** Opening Data provided block **
(** [for (i = 0; i <= ehdr->e_shnum; i++)] *)
Fixpoint relocate_loop (turns : nat) (fuel : nat) (m : mem) (file_addr offset shdrs i : Z) : res mem :=
  match turns with
  | O => OutOfFuel
  | S turns' =>
      shnum ← get m file_addr (f_e_shnum C64);
      if i <=? shnum then
        type ← get m (shdr64 shdrs i) f_sh_type;
        m ← (if type =? SHT_RELA then elf_apply_all_rela64 fuel m file_addr offset shdrs i else Ok m);
        relocate_loop turns' fuel m file_addr offset shdrs (i + 1)
      else Ok m
  end.

(** [fuel] bounds the entries of one section. *)
Definition elf_relocate64 (fuel : nat) (m : mem) (file_addr offset : Z) : res mem :=
  shoff ← get m file_addr (f_e_shoff C64);
  relocate_loop phdr_turns fuel m file_addr offset (u64 (file_addr + shoff)) 0.

(** ** The functions of the two classes *)

Definition elf_byteswap_header32 := elf_byteswap_header C32.
Definition elf_byteswap_header64 := elf_byteswap_header C64.
Definition elf_get_base_addr32 := elf_get_base_addr_ C32.
Definition elf_get_base_addr64 := elf_get_base_addr_ C64.
Definition elf_get_eflags_32 := elf_get_eflags C32.
Definition elf_get_eflags_64 := elf_get_eflags C64.
Definition elf_get_file_size32 := elf_get_file_size_ C32.
Definition elf_get_file_size64 := elf_get_file_size_ C64.
Definition elf_load_segments32 pre_load post_load := elf_load_segments pre_load post_load C32.
Definition elf_load_segments64 pre_load post_load := elf_load_segments pre_load post_load C64.

(** The calls of elf.c, as the functions of both classes. *)
Ltac by_class := unfold elf_byteswap_header32, elf_byteswap_header64, elf_get_base_addr32, elf_get_base_addr64,
  elf_get_eflags_32, elf_get_eflags_64, elf_get_file_size32, elf_get_file_size64, elf_load_segments32, elf_load_segments64.

(** ** elf.c *)

Definition elf_check_file (m : mem) (file_addr : Z) : res (Z * mem) :=
  ident ← get m file_addr f_ei_ident;
  if negb (ident =? 0x7f454c46) then Ok (-1, m) else
  data ← get m file_addr f_ei_data;
  m ← (if negb (ELFDATA2MSB =? data) then
         class ← get m file_addr f_ei_class;
         if class =? 1 then elf_byteswap_header32 m file_addr
         else if class =? 2 then elf_byteswap_header64 m file_addr
         else Ok m
       else Ok m);
  type ← get m file_addr f_e_type;
  if negb (type =? ET_EXEC) && negb (type =? ET_DYN) then Ok (-3, m) else
  machine ← get m file_addr f_e_machine;
  if negb (machine =? 0x14) && negb (machine =? 0x15) then Ok (-4, m) else
  class ← get m file_addr f_ei_class;
  Ok (class, m).

(** 3 or 4, for a little-endian file of the 64-bit class. *)
Definition elf_le64_type (m : mem) (file_addr : Z) : res Z :=
  flags ← elf_get_eflags_64 m file_addr; Ok (if Z.land flags 0x3 =? 2 then 4 else 3).

Section loader.
Context (pre_load : option (mem -> Z -> Z -> Z * mem)) (post_load : option (mem -> Z -> Z -> mem)).

(** [entry] is what the caller's variable holds; the type, the entry and
    the memory. *)
Definition elf_load_file (m : mem) (file_addr entry : Z) : res (Z * Z * mem) :=
  '(type, m) ← elf_check_file m file_addr;
  '(type, entry, m) ←
    (if type =? 1 then
       '(entry, m) ← elf_load_segments32 pre_load post_load m file_addr 0;
       data ← get m file_addr f_ei_data;
       Ok (if negb (data =? ELFDATA2MSB) then 5 else type, entry, m)
     else if type =? 2 then
       '(entry, m) ← elf_load_segments64 pre_load post_load m file_addr 0;
       data ← get m file_addr f_ei_data;
       if negb (data =? ELFDATA2MSB) then type ← elf_le64_type m file_addr; Ok (type, entry, m)
       else Ok (type, entry, m)
     else Ok (type, entry, m));
  Ok (if entry =? 0 then 0 else type, entry, m).

Definition elf_load_file_to_addr (fuel : nat) (m : mem) (file_addr addr entry : Z) : res (Z * Z * mem) :=
  '(type, m) ← elf_check_file m file_addr;
  if type =? 1 then
    base ← elf_get_base_addr32 m file_addr;
    let offset := s64 (addr - base) in
    '(entry, m) ← elf_load_segments32 pre_load post_load m file_addr offset;
    Ok (type, u64 (entry + offset), m)
  else if type =? 2 then
    base ← elf_get_base_addr64 m file_addr;
    let offset := s64 (addr - base) in
    '(entry, m) ← elf_load_segments64 pre_load post_load m file_addr offset;
    m ← elf_relocate64 fuel m file_addr offset;
    data ← get m file_addr f_ei_data;
    type ← (if negb (data =? ELFDATA2MSB) then elf_le64_type m file_addr else Ok type);
    Ok (type, u64 (entry + offset), m)
  else Ok (type, entry, m).
End loader.

Definition elf_get_base_addr (m : mem) (file_addr : Z) : res (Z * mem) :=
  '(type, m) ← elf_check_file m file_addr;
  if type =? 1 then base ← elf_get_base_addr32 m file_addr; Ok (base, m)
  else if type =? 2 then base ← elf_get_base_addr64 m file_addr; Ok (base, m)
  else Ok (-1, m).

Definition elf_get_file_size (m : mem) (buffer buffer_size : Z) : res Z :=
  if buffer_size <? EHDR_SIZE then Ok (-1) else
  ident ← get m buffer f_ei_ident;
  if negb (ident =? 0x7f454c46) then Ok (-1) else
  class ← get m buffer f_ei_class;
  if class =? 1 then elf_get_file_size32 m buffer buffer_size
  else if class =? 2 then elf_get_file_size64 m buffer buffer_size
  else Ok (-1).

(** ** Files in memory *)

Record ehdr := Ehdr {
  e_type : Z; e_machine : Z; e_version : Z; e_entry : Z; e_phoff : Z; e_shoff : Z; e_flags : Z;
  e_ehsize : Z; e_phentsize : Z; e_phnum : Z; e_shentsize : Z; e_shnum : Z; e_shstrndx : Z;
}.

Record phdr := Phdr {
  p_type : Z; p_offset : Z; p_vaddr : Z; p_paddr : Z; p_filesz : Z; p_memsz : Z; p_flags : Z; p_align : Z;
}.

(** The values in the order of the fields. *)
Definition ehdr_vals (h : ehdr) : list Z :=
  [e_type h; e_machine h; e_version h; e_entry h; e_phoff h; e_shoff h; e_flags h; e_ehsize h;
   e_phentsize h; e_phnum h; e_shentsize h; e_shnum h; e_shstrndx h].

Definition phdr_vals (c : elfclass) (p : phdr) : list Z :=
  match c with
  | C32 => [p_type p; p_offset p; p_vaddr p; p_paddr p; p_filesz p; p_memsz p; p_flags p; p_align p]
  | C64 => [p_type p; p_flags p; p_offset p; p_vaddr p; p_paddr p; p_filesz p; p_memsz p; p_align p]
  end.

Inductive order := BE | LE.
** Closing Data provided block **
== What needs to be done ==
What you give back must be the stretch above, starting at the line with "Definition elf_get_base_addr (m" and ending at the line with "Record ehdr := Ehdr", copied exactly.

== Written response ==
Definition elf_get_base_addr (m : mem) (file_addr : Z) : res (Z * mem) :=
  '(type, m) ← elf_check_file m file_addr;
  if type =? 1 then base ← elf_get_base_addr32 m file_addr; Ok (base, m)
  else if type =? 2 then base ← elf_get_base_addr64 m file_addr; Ok (base, m)
  else Ok (-1, m).

Definition elf_get_file_size (m : mem) (buffer buffer_size : Z) : res Z :=
  if buffer_size <? EHDR_SIZE then Ok (-1) else
  ident ← get m buffer f_ei_ident;
  if negb (ident =? 0x7f454c46) then Ok (-1) else
  class ← get m buffer f_ei_class;
  if class =? 1 then elf_get_file_size32 m buffer buffer_size
  else if class =? 2 then elf_get_file_size64 m buffer buffer_size
  else Ok (-1).

(** ** Files in memory *)

Record ehdr := Ehdr {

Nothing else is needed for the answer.